REQUIRED ACTION: Go through the records and count the lines where the string "Hswap" occurs. Reply with the number only.

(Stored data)
**********

(** ** After the scan *)

(** How many tasks the pipeline keeps, the combined demand of the chosen ones being
    [total]. *)
Definition limit (e : pl_env) (total : Z) : Z :=
  let heavy_nr := sysctl_sched_heavy_nr (fe_cfg (pe_fit e)) in
  if negb (heavy_nr =? 0) then Z.min heavy_nr MAX_NR_PIPELINE
  else if total <? sysctl_sched_pipeline_util_thres (fe_cfg (pe_fit e)) then MAX_NR_PIPELINE - 1 else MAX_NR_PIPELINE.

(** The steps after [trim] do not touch this part of the state, the sort aside. *)
Definition list_of (s : pl_sys) : list (option Z) * Z := (pl_heavy_wts s, pl_total_util s).

Lemma update_top_list m s : pl_heavy_wts (update_top m s) = pl_heavy_wts s.
Proof. unfold update_top. destruct (slot _ 0); [|done]. repeat case_if; done. Qed.

Lemma reset_dropped_list old s : list_of (fold_left reset_dropped old s) = list_of s.
Proof.
  revert s. induction old as [|x old IH]; intros s; [done|]. cbn [fold_left]. rewrite IH.
  destruct x as [h|]; [|done]. unfold reset_dropped. by case_if.
Qed.

Lemma mark_heavy_list e l s n : list_of (fold_left (mark_heavy e) l (s, n)).1 = list_of s.
Proof.
  revert s n. induction l as [|x l IH]; intros s n; [done|]. cbn [fold_left].
  destruct x as [h|]; [|apply IH]. unfold mark_heavy at 2. rewrite IH. cbv zeta. by case_if.
Qed.

Lemma set_unisolation_list e b f s : list_of (pipeline_set_unisolation e b f s) = list_of s.
Proof. unfold pipeline_set_unisolation. cbv zeta. repeat case_if; done. Qed.

Lemma sort_heavy_members e start nr s :
  (forall cmp l, pe_sort e cmp l ≡ₚ l) ->
  members (pl_heavy_wts (sort_heavy e start nr s)) ≡ₚ members (pl_heavy_wts s) /\
  pl_total_util (sort_heavy e start nr s) = pl_total_util s.
Proof.
  intros Hsort. unfold sort_heavy. cbv zeta. set (b := _ && _). destruct b; [|done]. split; [|done].
  set (k := Z.to_nat _). set (n := Z.to_nat _).
  change (members (take k (pl_heavy_wts s) ++
            pe_sort e (load_cmp_func e s) (take n (drop k (pl_heavy_wts s))) ++ drop (k + n) (pl_heavy_wts s)) ≡ₚ
          members (pl_heavy_wts s)).
  unfold members at 1. rewrite Hsort, <- drop_drop, take_drop, take_drop. done.
Qed.

Lemma members_laid pre l m : members (laid pre l m) = members pre ++ l.
Proof.
  unfold laid. rewrite !members_app. f_equal. rewrite (members_none (replicate m None)).
  - rewrite app_nil_r. induction l as [|x l IH]; [done|]. cbn [fmap list_fmap]. rewrite members_some. by f_equal.
  - intros x Hx. by apply elem_of_replicate in Hx as [-> _].
Qed.

Lemma trim_members e s all :
  0 <= sysctl_sched_heavy_nr (fe_cfg (pe_fit e)) ->
  (length all <= 3)%nat -> pl_heavy_wts s = laid [] all (3 - length all) ->
  members (pl_heavy_wts (trim e s)) = take (Z.to_nat (limit e (pl_total_util (trim e s)))) all.
Proof.
  intros Hn Hl Hs. unfold limit. cbv zeta.
  destruct (Z.eqb_spec (sysctl_sched_heavy_nr (fe_cfg (pe_fit e))) 0) as [E0|Hne]; cbn [negb].
  - assert (pl_total_util (trim e s) = heavy_total e s) as ->.
    { unfold trim. rewrite E0. cbv zeta. change (0 =? 0) with true. cbn [negb]. by case_if. }
    unfold trim. rewrite E0. cbv zeta. change (0 =? 0) with true. cbn [negb].
    change (pl_total_util (s <| pl_total_util := 0 |> <| pl_total_util := heavy_total e (s <| pl_total_util := 0 |>) |>))
      with (heavy_total e s).
    case_if.
    + change (members (set_slot (pl_heavy_wts s) (MAX_NR_PIPELINE - 1) None) = take 2 all). rewrite Hs.
      destruct all as [|a [|b [|c [|]]]]; (done || (cbn in Hl; lia)).
    + change (members (pl_heavy_wts s) = take 3 all). rewrite Hs, members_laid, take_ge by done. done.
  - unfold trim. set (n := sysctl_sched_heavy_nr _) in *. cbv zeta.
    apply Z.eqb_neq in Hne as Hb. rewrite Hb. cbn [negb].
    change (members (for_range n (Z.to_nat (MAX_NR_PIPELINE - n)) (fun i l => set_slot l i None) (pl_heavy_wts s)) =
            take (Z.to_nat (Z.min n MAX_NR_PIPELINE)) all).
    rewrite Hs. unfold MAX_NR_PIPELINE. destruct (Z_lt_le_dec n 3) as [H3|H3].
    + assert (n = 1 \/ n = 2) as [-> | ->] by lia; destruct all as [|a [|b [|c [|]]]]; (done || (cbn in Hl; lia)).
    + replace (Z.to_nat (3 - n)) with 0%nat by lia. cbn [for_range]. rewrite members_laid.
      replace (Z.to_nat (Z.min n 3)) with 3%nat by lia. by rewrite take_ge.
Qed.

Lemma best_take ge j k all l : (j <= k)%nat -> best ge k all l -> best ge j all (take j l).
Proof.
  intros Hjk (Hl & Hs & out & Hp & Hd). split; [rewrite length_take; lia|].
  assert (StronglySorted ge (take j l) /\ forall a b, a ∈ take j l -> b ∈ drop j l -> ge a b) as [H1 H2].
  { clear -Hs. revert j. induction Hs as [|x l Hs IH Hx]; intros j.
    - rewrite take_nil, drop_nil. split; [constructor|]. intros a b []%not_elem_of_nil.
    - destruct j as [|j]; cbn; [split; [constructor|]; intros a b []%not_elem_of_nil|].
      destruct (IH j) as [IH1 IH2]. rewrite list.Forall_forall in Hx. split.
      + constructor; [done|]. apply list.Forall_forall. intros y Hy. apply Hx. by apply (subseteq_take j).
      + intros a b [->|Ha]%elem_of_cons Hb; [|by apply IH2]. apply Hx. by apply (subseteq_drop j). }
  split; [done|]. exists (drop j l ++ out). split.
  - by rewrite app_assoc, take_drop.
  - intros a b Ha [Hb|Hb]%elem_of_app; [by apply H2|]. apply Hd; [by apply (subseteq_take j)|done].
Qed.

(** ** The tasks of the list are different from one another, favour or not *)

Lemma place_step_members e s i p :
  0 <= i < Z.of_nat (length (pc_heavy p)) ->
  let p' := place_step e s i p in
  length (pc_heavy p') = length (pc_heavy p) /\
  (forall j, 0 <= j -> j <> i -> slot (pc_heavy p') j = slot (pc_heavy p) j) /\
  (pc_done p = true -> p' = p) /\
  (pc_done p = false ->
   (if pc_done p' then [] else [pc_task p']) ++ members (pc_heavy p') ≡ₚ pc_task p :: members (pc_heavy p)).
Proof.
  intros Hi p'. unfold p', place_step. destruct p as [a x miss d]. cbn [pc_done pc_heavy pc_task pc_miss] in *.
  destruct d; [done|]. destruct (slot a i) as [h|] eqn:Ea.
  - assert (forall m, let q := mk_placing (set_slot a i (Some x)) h m false in
      length (pc_heavy q) = length a /\ (forall j, 0 <= j -> j <> i -> slot (pc_heavy q) j = slot a j) /\
      (false = true -> q = mk_placing a x miss false) /\
      (false = false -> (if pc_done q then [] else [pc_task q]) ++ members (pc_heavy q) ≡ₚ x :: members a)) as Hswap.
    { intros m. cbn. split; [apply length_set_slot|]. split; [|split; [done|]].
      - intros j Hj Hne. rewrite slot_set_slot by lia. destruct (Z.eqb_spec i j); [lia|done].
      - intros _. pose proof (members_set_free (set_slot a i None) i x) as H1.
        rewrite length_set_slot, slot_set_slot, Z.eqb_refl in H1 by lia. specialize (H1 Hi eq_refl).
        unfold set_slot in H1. rewrite list_insert_insert_eq in H1. fold (set_slot a i (Some x)) in H1. fold (set_slot a i None) in H1.
        rewrite H1. rewrite <- (members_clear a i h Hi Ea). apply Permutation_swap. }
    repeat case_if; (apply Hswap || done).
  - cbn. split; [apply length_set_slot|]. split; [|split; [done|]].
    + intros j Hj Hne. rewrite slot_set_slot by lia. destruct (Z.eqb_spec i j); [lia|done].
    + intros _. by apply members_set_free.
Qed.

Lemma place_members e s start x a miss :
  0 <= start -> Z.of_nat (length a) = MAX_NR_PIPELINE ->
  let a' := pc_heavy (place e s start x a miss) in
  length a' = length a /\ (forall j, 0 <= j < start -> slot a' j = slot a j) /\ members a' ⊆+ x :: members a.
Proof.
  intros Hs Ha a'.
  assert (let p := place e s start x a miss in
    length (pc_heavy p) = length a /\ (forall j, 0 <= j < start -> slot (pc_heavy p) j = slot a j) /\
    (if pc_done p then [] else [pc_task p]) ++ members (pc_heavy p) ≡ₚ x :: members a) as (H1 & H2 & H3).
  { unfold place.
    apply (for_range_ind (fun _ p => length (pc_heavy p) = length a /\
      (forall j, 0 <= j < start -> slot (pc_heavy p) j = slot a j) /\
      (if pc_done p then [] else [pc_task p]) ++ members (pc_heavy p) ≡ₚ x :: members a)); [done|].
    intros i p Hi (E1 & E2 & E3).
    assert (0 <= i < Z.of_nat (length (pc_heavy p))) as Hi' by (rewrite E1; unfold MAX_NR_PIPELINE in *; lia).
    destruct (place_step_members e s i p Hi') as (P1 & P2 & P3 & P4).
    split; [congruence|]. split; [intros j Hj; rewrite P2 by lia; by apply E2|].
    destruct (pc_done p) eqn:Ed; [rewrite (P3 eq_refl), Ed; exact E3|]. rewrite (P4 eq_refl). exact E3. }
  split; [exact H1|]. split; [exact H2|]. rewrite <- H3. apply submseteq_inserts_l. done.
Qed.

Lemma submseteq_nodup (l k : list Z) : l ⊆+ k -> NoDup k -> NoDup l.
Proof. intros (r & ->)%submseteq_Permutation Hk. by apply list.NoDup_app in Hk as (? & _). Qed.

Lemma rate_special e s ws p : pl_special s <> None -> (rate e s ws (Some p) p).2 = false.
Proof.
  intros H. unfold rate. destruct (idle_penalty _ _ _ _) as [t []]; [done|]. cbv zeta. case_if; [done|].
  cbn [snd]. by rewrite (bool_decide_false (pl_special s = None)), (bool_decide_true (Some p = Some p)) by done.
Qed.

(** The list after the tasks [past]; [sp] is in slot 0 when it is there. *)
Record distinct (s0 : pl_sys) (sp : option Z) (past : list Z) (s : pl_sys) : Prop := mk_distinct {
  di_length : length (pl_heavy_wts s) = Z.to_nat MAX_NR_PIPELINE;
  di_nodup : NoDup (members (pl_heavy_wts s));
  di_past : forall y, y ∈ members (pl_heavy_wts s) -> y ∈ past \/ sp = Some y;
  di_slot : sp <> None -> slot (pl_heavy_wts s) 0 = sp;
  di_special : pl_special s = pl_special s0;
  di_cpu : forall y, t_pipeline_cpu (pl_wts s y) = t_pipeline_cpu (pl_wts s0 y)
}.

Lemma scan_tasks_distinct e ws s0 sp start tasks past st :
  (start = 0 /\ sp = None) \/ (start = 1 /\ sp <> None /\ pl_special s0 <> None) ->
  distinct s0 sp past st.1 -> NoDup (past ++ tasks) ->
  distinct s0 sp (past ++ tasks) (fold_left (scan_task e ws start) tasks st).1.
Proof.
  intros Hstart. revert past st. induction tasks as [|x tasks IH]; intros past [s miss] H Hn; [by rewrite app_nil_r|].
  cbn [fold_left]. replace (past ++ x :: tasks) with ((past ++ [x]) ++ tasks) in * by (by rewrite <- app_assoc).
  apply IH; [|done]. assert (x ∉ past) as Hx.
  { apply list.NoDup_app in Hn as (Hn & _). apply list.NoDup_app in Hn as (_ & Hd & _). intros Hx. apply (Hd x Hx). left. }
  cbn [fst] in H. destruct H as [H1 H2 H3 H4 H5 H6]. unfold scan_task.
  destruct (rate e s ws (slot (pl_heavy_wts s) 0) x) as [t ok] eqn:Er.
  assert (forall y, t_pipeline_cpu (pl_wts (on_task x (fun _ => t) s) y) = t_pipeline_cpu (pl_wts s0 y)) as Hc.
  { intros y. unfold on_task. cbn. destruct (decide (x = y)) as [<-|Hne].
    - rewrite fn_lookup_insert, <- H6. pose proof (rate_frame e s ws (slot (pl_heavy_wts s) 0) x) as (_ & E & _). by rewrite Er in E.
    - by rewrite fn_lookup_insert_ne. }
  destruct ok; cbn [fst].
  - set (s1 := on_task x (fun _ => t) s).
    assert (Z.of_nat (length (pl_heavy_wts s1)) = MAX_NR_PIPELINE) as Hl1.
    { change (pl_heavy_wts s1) with (pl_heavy_wts s). rewrite H1. done. }
    destruct (place_members e s1 start x (pl_heavy_wts s1) miss) as (P1 & P2 & P3).
    { destruct Hstart as [[-> _]|[-> _]]; lia. } { done. }
    change (pl_heavy_wts s1) with (pl_heavy_wts s) in *.
    assert (sp <> Some x) as Hsx.
    { intros ->. destruct Hstart as [[_ ?]|(_ & _ & Hsp)]; [done|]. rewrite H4 in Er by done.
      pose proof (rate_special e s ws x ltac:(by rewrite H5)) as E. by rewrite Er in E. }
    assert (x ∉ members (pl_heavy_wts s)) as Hxm by (intros Hm; by destruct (H3 x Hm)).
    constructor; cbn.
    + congruence.
    + apply (submseteq_nodup _ _ P3). by constructor.
    + intros y Hy. assert (y ∈ x :: members (pl_heavy_wts s)) as [->|Hy']%elem_of_cons by (by eapply elem_of_submseteq).
      * left. set_solver.
      * destruct (H3 y Hy'); [left; set_solver|by right].
    + intros Hsp. rewrite P2; [by apply H4|]. destruct Hstart as [[_ ?]|[-> _]]; [done|lia].
    + done.
    + exact Hc.
  - constructor; cbn; try done. intros y Hy. destruct (H3 y Hy); [left; set_solver|by right].
Qed.

(** What happens to the CPU of a task after the scan: it is kept, or given up. *)
Definition cpus_kept (s s' : pl_sys) : Prop :=
  forall y, t_pipeline_cpu (pl_wts s' y) = t_pipeline_cpu (pl_wts s y) \/ t_pipeline_cpu (pl_wts s' y) = -1.

#[local] Instance cpus_kept_preorder : PreOrder cpus_kept.
Proof.
  split; [by left|]. intros a b c H1 H2 y. destruct (H2 y) as [->|]; [apply H1|by right].
Qed.

Lemma on_task_cpus_kept h f s :
  (forall t, t_pipeline_cpu (f t) = t_pipeline_cpu t \/ t_pipeline_cpu (f t) = -1) -> cpus_kept s (on_task h f s).
Proof.
  intros Hf y. unfold on_task. cbn. destruct (decide (h = y)) as [<-|Hne].
  - rewrite fn_lookup_insert. apply Hf.
  - rewrite fn_lookup_insert_ne by done. by left.
Qed.

Lemma members_set_none l i : members (set_slot l i None) ⊆+ members l.
Proof.
  destruct (decide (Z.to_nat i < length l)%nat) as [Hi|Hi].
  - pose (j := Z.of_nat (Z.to_nat i)). assert (set_slot l i None = set_slot l j None) as ->.
    { unfold set_slot, j. by rewrite Nat2Z.id. }
    destruct (slot l j) as [t|] eqn:E.
    + rewrite <- (members_clear l j t ltac:(unfold j; lia) E). by apply submseteq_cons.
    + unfold set_slot. rewrite list_insert_id; [done|]. rewrite slot_lookup, E by (unfold j; lia). done.
  - unfold set_slot. rewrite list_insert_ge by lia. done.
Qed.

**********

YOUR RESPONSE: 2